=== Section Start ===

Lemma latency_good w d d' : full_arrays d -> 2 * F <= w -> w <= max_width tech ip -> latency_style tech ip w d = Ret d' ->
  areaOptimizationLevel d' = latency_first -> areaOptimizationLevel d = latency_first ->
  forall j, (Z.of_nat j < numStage d')%Z -> good d' j.
Proof.
  intros Ha Hw Hm. unfold latency_style. cbv zeta. set (effort := MAX _ _). set (n := adjust _ _).
  destruct (Z.eqb_spec n 0) as [E|E].
  - rewrite E. intros [= <-] _ _ j Hj. revert Hj. case_match; cbn; lia.
  - destruct (last_inverter tech ip _ effort n) as [x f] eqn:El.
    assert (Hx : 2 * F <= x) by (apply last_width in El; [done|lra]).
    destruct (put (widthNMOS _) _ x) as [ns|] eqn:En; [|done]. cbn [outcome_bind].
    destruct (x <? w)%num; [by intros [= <-]|].
    destruct (put (widthPMOS _) _ _) as [ps|] eqn:Ep; [|done]. cbn [outcome_bind].
    intros Hs _ _ j Hj. pose proof (shrink_frame _ _ _ _ _ _ Hs) as (_ & Hn & _). rewrite Hn in Hj. cbn in Hj.
    eapply (chain_good _ _ x (n - 1)); [| | |exact Hx|exact Hs|cbn in Hj; lia].
    + apply put_lookup in En. lia.
    + exact En.
    + exact Ep.
Qed.

Lemma trade_off_good w d d' : 2 * F <= w -> trade_off_style tech w d = Ret d' ->
  forall j, (Z.of_nat j < numStage d')%Z -> good d' j.
Proof.
  intros Hw. unfold trade_off_style. cbv zeta. set (n := adjust _ _).
  destruct (put (widthNMOS _) _ w) as [ns|] eqn:En; [|done]. cbn [outcome_bind].
  destruct (put (widthPMOS _) _ _) as [ps|] eqn:Ep; [|done]. cbn [outcome_bind].
  intros Hs j Hj. pose proof (shrink_frame _ _ _ _ _ _ Hs) as (_ & Hn & _). rewrite Hn in Hj. cbn in Hj.
  eapply (chain_good _ _ w n); [| | |exact Hw|exact Hs|exact Hj].
  - apply put_lookup in En. lia.
  - exact En.
  - exact Ep.
Qed.

Lemma area_good w d d' : area_style tech ip w d = Ret (d', false) ->
  forall j, (Z.of_nat j < numStage d')%Z -> good d' j.
Proof.
  unfold area_style. cbv zeta. set (x := MAX _ _).
  assert (Hx : 2 * F <= x).
  { rewrite <- min_value. apply MAX_l. }
  destruct (put (widthNMOS _) _ x) as [ns|] eqn:En; [|done]. cbn [outcome_bind].
  destruct (_ <? x)%num; [done|].
  destruct (put (widthPMOS _) _ _) as [ps|] eqn:Ep; [|done]. cbn [outcome_bind]. intros [= <-] j Hj. cbn in Hj.
  apply put_lookup in En as (_ & En & _), Ep as (_ & Ep & _). replace j with (Z.to_nat 0) by lia.
  exists x. done.
Qed.

Lemma driver_width_bounds cur w : min_driver_width tech ip cur = Ret w -> 2 * F <= w.
Proof.
  unfold min_driver_width. destruct (get _ _); [|done]. cbn [outcome_bind]. intros [= <-].
  rewrite <- min_value. apply MAX_l.
Qed.

(** A driver that [Initialize] leaves initialised is a chain of such inverters. *)
Lemma Initialize_good le ic oc ores iv level cur rep wl d d' : full_arrays d -> initialized d = false ->
  Initialize tech ip le ic oc ores iv level cur rep wl d = Ret d' -> initialized d' = true ->
  forall j, (Z.of_nat j < numStage d')%Z -> good d' j.
Proof.
  intros Ha Hi0. unfold Initialize. cbv zeta. set (d0 := _ <| invalid := false |>).
  destruct (min_driver_width tech ip _) as [w|] eqn:Ew; [|done]. cbn [outcome_bind].
  apply driver_width_bounds in Ew. num_R.
  destruct (Rltb (max_width tech ip) w) eqn:Em; [intros [= <-]; cbn; congruence|]. r_facts.
  assert (Ha0 : full_arrays d0) by exact Ha.
  destruct (if bool_decide (areaOptimizationLevel d0 = latency_first) then _ else _) as [d1|] eqn:E1; [|done].
  cbn [outcome_bind].
  assert (Hf : frame d0 d1 /\ (areaOptimizationLevel d1 = latency_first -> forall j, (Z.of_nat j < numStage d1)%Z -> good d1 j)).
  { revert E1. destruct (bool_decide (areaOptimizationLevel d0 = latency_first)) eqn:Eb.
    - apply bool_decide_eq_true in Eb. intros E1. split; [by eapply latency_frame|].
      intros El. by eapply latency_good.
    - apply bool_decide_eq_false in Eb. intros [= <-]. split; [apply frame_refl|done]. }
  destruct Hf as [(Hfu & Hi & _) Hg].
  destruct (areaOptimizationLevel d1) eqn:El.
  - rewrite !bool_decide_false by done. cbn [outcome_bind]. intros [= <-] _. by apply Hg.
  - rewrite bool_decide_true by done. destruct (trade_off_style tech w d1) as [d2|] eqn:E2; [|done].
    cbn [outcome_bind]. intros [= <-] _. exact (trade_off_good _ _ _ Ew E2).
  - rewrite bool_decide_false, bool_decide_true by done.
    destruct (area_style tech ip w d1) as [[d2 b]|] eqn:E2; [|done]. cbn [outcome_bind]. destruct b.
    + intros [= <-]. apply area_frame in E2 as (_ & Hi2 & _). rewrite Hi2, Hi. cbn. congruence.
    + intros [= <-] _. exact (area_good _ _ _ E2).
Qed.

(** Without a driver current the latency style is never given up. *)
Lemma latency_stays w d d' : w <= 2 * F -> 2 * F <= max_width tech ip -> minDriverCurrent d = 0 ->
  latency_style tech ip w d = Ret d' -> areaOptimizationLevel d = latency_first -> areaOptimizationLevel d' = latency_first.
Proof.
  intros Hw Hm Hc. unfold latency_style. cbv zeta. set (effort := MAX _ _). set (n := adjust _ _).
  destruct (Z.eqb_spec n 0) as [E|E].
  - cbn. rewrite Hc. num_R. rewrite (proj2 (Rltb_false 0 0)) by lra. by intros [= <-].
  - destruct (last_inverter tech ip _ effort n) as [x f] eqn:El.
    assert (Hx : 2 * F <= x) by (apply last_width in El; [done|lra]).
    destruct (put (widthNMOS _) _ x) as [ns|] eqn:En; [|done]. cbn [outcome_bind]. num_R.
    rewrite (proj2 (Rltb_false x w)) by lra.
    destruct (put (widthPMOS _) _ _) as [ps|] eqn:Ep; [|done]. cbn [outcome_bind].
    intros Hs Hl. pose proof (shrink_frame _ _ _ _ _ _ Hs) as (_ & _ & ->). exact Hl.
Qed.

Lemma unloaded_width w : min_driver_width tech ip 0 = Ret w -> w = 2 * F.
Proof.
  unfold min_driver_width. destruct (get _ _) as [on|]; [|done]. cbn [outcome_bind]. rewrite min_value.
  intros [= <-]. pose proof F_pos. unfold MAX. num_R. replace (0 / on) with 0 by (unfold Rdiv; lra). by r_decide.
Qed.

Lemma Initialize_unloaded le ic oc ores iv rep wl d : full_arrays d ->
  exists d', Initialize tech ip le ic oc ores iv latency_first 0 rep wl d = Ret d' /\ driver_ready latency_first d d'.
Proof.
  intros Ha. unfold Initialize. cbv zeta. set (d0 := _ <| invalid := false |>).
  destruct (min_driver_width_ok tech ip 0 (on_table _ _ U) (warm _ _ U)) as [w Ew].
  change (minDriverCurrent d0) with 0. rewrite Ew. cbn [outcome_bind]. apply unloaded_width in Ew as ->. num_R.
  destruct (Rltb (max_width tech ip) (2 * F)) eqn:Em.
  { eexists. split; [reflexivity|]. split; [exact Ha|]. split; [done|by left]. }
  r_facts. rewrite (bool_decide_true (areaOptimizationLevel d0 = latency_first)) by reflexivity.
  destruct (latency_style_ok tech ip bulk_test (2 * F) d0) as (d1 & E1 & Hf & Hd); [exact Ha|done|].
  rewrite E1. cbn [outcome_bind].
  assert (El : areaOptimizationLevel d1 = latency_first) by (refine (latency_stays (2 * F) d0 d1 _ _ eq_refl E1 eq_refl); lra).
  rewrite El, !bool_decide_false by done. cbn [outcome_bind]. eexists. split; [reflexivity|].
  destruct Hd as [[_ [Hn Ho]]|E]; [|congruence]. pose proof (frame_arrays _ _ Hf Ha) as Ha1.
  destruct Hf as (Hfu & _ & Hv & _). split; [exact Ha1|]. split; [exact Hfu|].
  right. split; [exact Hv|]. split; [done|]. split; [done|]. split; [exact Hn|]. intros _. exact Ho.
Qed.

(** The drivers of decoders have no driver current and put latency first; any other
    driver is built too, unless its chain overruns the arrays. *)
Lemma Initialize_ready le ic oc ores iv level cur rep wl d : full_arrays d -> initialized d = false ->
  (exists d', Initialize tech ip le ic oc ores iv level cur rep wl d = Ret d' /\ ready d' /\ driver_ready level d d') \/
  (Initialize tech ip le ic oc ores iv level cur rep wl d = Exit undefined /\ level <> area_first /\
   ~ (cur = 0 /\ level = latency_first) /\
   exists w, min_driver_width tech ip cur = Ret w /\ trade_off_stages tech le ic w iv = 20%Z).
Proof.
  intros Ha Hi. destruct (min_driver_width_ok tech ip cur (on_table _ _ U) (warm _ _ U)) as [w Ew].
  destruct (Initialize_cases tech ip bulk_test le ic oc ores iv level cur rep wl d w Ha Ew) as [(d' & E & Hr & _)|(E & Hl & H20)].
  - left. exists d'. split; [done|]. split; [|done]. pose proof (Initialize_good _ _ _ _ _ _ _ _ _ _ _ Ha Hi E) as Hg.
    destruct Hr as (Ha' & _ & Hr). split; [done|]. intros Hi'.
    destruct Hr as [[_ Hni]|(Hv & _ & _ & Hn & _)]; [congruence|]. split; [done|]. split; [done|]. by apply Hg.
  - right. split; [done|]. split; [done|]. split; [|by exists w]. intros [-> ->].
    destruct (Initialize_unloaded le ic oc ores iv rep wl d Ha) as (d' & E' & _). congruence.
Qed.

Lemma Initialize_unloaded_ready le ic oc ores iv rep wl d : full_arrays d -> initialized d = false ->
  exists d', Initialize tech ip le ic oc ores iv latency_first 0 rep wl d = Ret d' /\ ready d' /\ driver_ready latency_first d d'.
Proof.
  intros Ha Hi. destruct (Initialize_ready le ic oc ores iv latency_first 0 rep wl d Ha Hi) as [?|(_ & _ & X & _)]; [done|].
  by destruct X.
Qed.

(** ** Phases of a driver *)

(** Phases change the figures and the capacitances only. *)
Lemma ready_keep d d' : ready d -> full_arrays d' -> initialized d' = initialized d -> invalid d' = invalid d ->
  numStage d' = numStage d -> widthNMOS d' = widthNMOS d -> widthPMOS d' = widthPMOS d -> ready d'.
Proof.
  intros [_ Hr] Ha Hi Hv Hn EN EP. split; [done|]. rewrite Hi, Hv, Hn. unfold good. rewrite EN, EP. exact Hr.
Qed.

Lemma stage_widths d i : ready d -> initialized d = true -> (0 <= i < numStage d)%Z ->
  exists n p, get (widthNMOS d) i = Ret n /\ get (widthPMOS d) i = Ret p /\ paired n p.
Proof.
  intros [(HN & HP & _) Hr] Hi Hl. destruct (Hr Hi) as (_ & Hn & Hg).
  destruct (get_ok (widthNMOS d) i) as [n En]; [rewrite HN; lia|].
  destruct (get_ok (widthPMOS d) i) as [p Ep]; [rewrite HP; lia|]. exists n, p. split; [done|]. split; [done|].
  eapply (good_paired d (Z.to_nat i)); [apply Hg; lia| |]; by rewrite Z2Nat.id by lia.
Qed.

(** A phase: returns and leaves a ready driver. *)
Definition runs {A} (P : A -> Prop) (op : A -> Outcome A) : Prop := forall x, P x -> exists y, op x = Ret y /\ P y.

Lemma driver_area : runs ready (CalculateArea tech).
Proof.
  intros d Hd. unfold CalculateArea. destruct (initialized d) eqn:Hi; [|by exists d]. cbn [negb].
  destruct (proj2 Hd Hi) as (Hv & Hn & _). rewrite Hv. set (body := fun '(th, tw) i => _).
  destruct (stages_ok (fun _ => True) (numStage d) body) with (s := (0, 0)) as ([h w] & E & _); [|done|].
  - intros [th tw] i _ Hr. unfold body. destruct (stage_widths d i Hd Hi Hr) as (n & p & -> & -> & _). cbn [outcome_bind].
    destruct (area_total INV 1 n p (fs tech * of_Z 40)%num) as [[[a b] c] ->]. by eexists.
  - num_R. rewrite E. cbn [outcome_bind]. eexists. split; [reflexivity|]. apply (ready_keep d); done || apply Hd.
Qed.

Lemma driver_RC : runs ready (CalculateRC tech).
Proof.
  intros d Hd. unfold CalculateRC. destruct (initialized d) eqn:Hi; [|by exists d]. cbn [negb].
  destruct (proj2 Hd Hi) as (Hv & Hn & _). rewrite Hv. pose proof (proj1 Hd) as Ha.
  destruct (Z.eqb_spec (numStage d) 0) as [E0|E0].
  - destruct (put_ok (capInput d) 0 (of_Z 0)) as (cs & -> & Hl); [destruct Ha as (_ & _ & -> & _); lia|]. cbn [outcome_bind].
    eexists. split; [reflexivity|]. apply (ready_keep d); try done.
    destruct Ha as (HN & HP & HI & HO). unfold full_arrays. cbn. by rewrite Hl.
  - set (body := fun x i => _).
    destruct (stages_ok (fun x => ready x /\ initialized x = true /\ numStage x = numStage d) (numStage d) body) with (s := d)
      as (d' & E & Hr & _); [|done|by exists d'].
    intros x i (Hx & Hix & Hnx) Hr. unfold body. rewrite <- Hnx in Hr.
    destruct (stage_widths x i Hx Hix Hr) as (n & p & -> & -> & Hp). cbn [outcome_bind].
    destruct (cap_ok INV 1 n p Hp) as [[ci co] ->]. cbn [outcome_bind]. pose proof (proj1 Hx) as (HN & HP & HI & HO).
    destruct (put_ok (capInput x) i ci) as (cis & -> & Hci); [rewrite HI; lia|]. cbn [outcome_bind].
    destruct (put_ok (capOutput x) i co) as (cos & -> & Hco); [rewrite HO; lia|]. cbn [outcome_bind].
    eexists. split; [reflexivity|]. split; [|done]. apply (ready_keep x); try done.
    unfold full_arrays. cbn. by rewrite Hci, Hco.
Qed.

=== Section End ===

Extract every line above containing the word "leaves".

• Solved problem:
(** A driver that [Initialize] leaves initialised is a chain of such inverters. *)
(** A phase: returns and leaves a ready driver. *)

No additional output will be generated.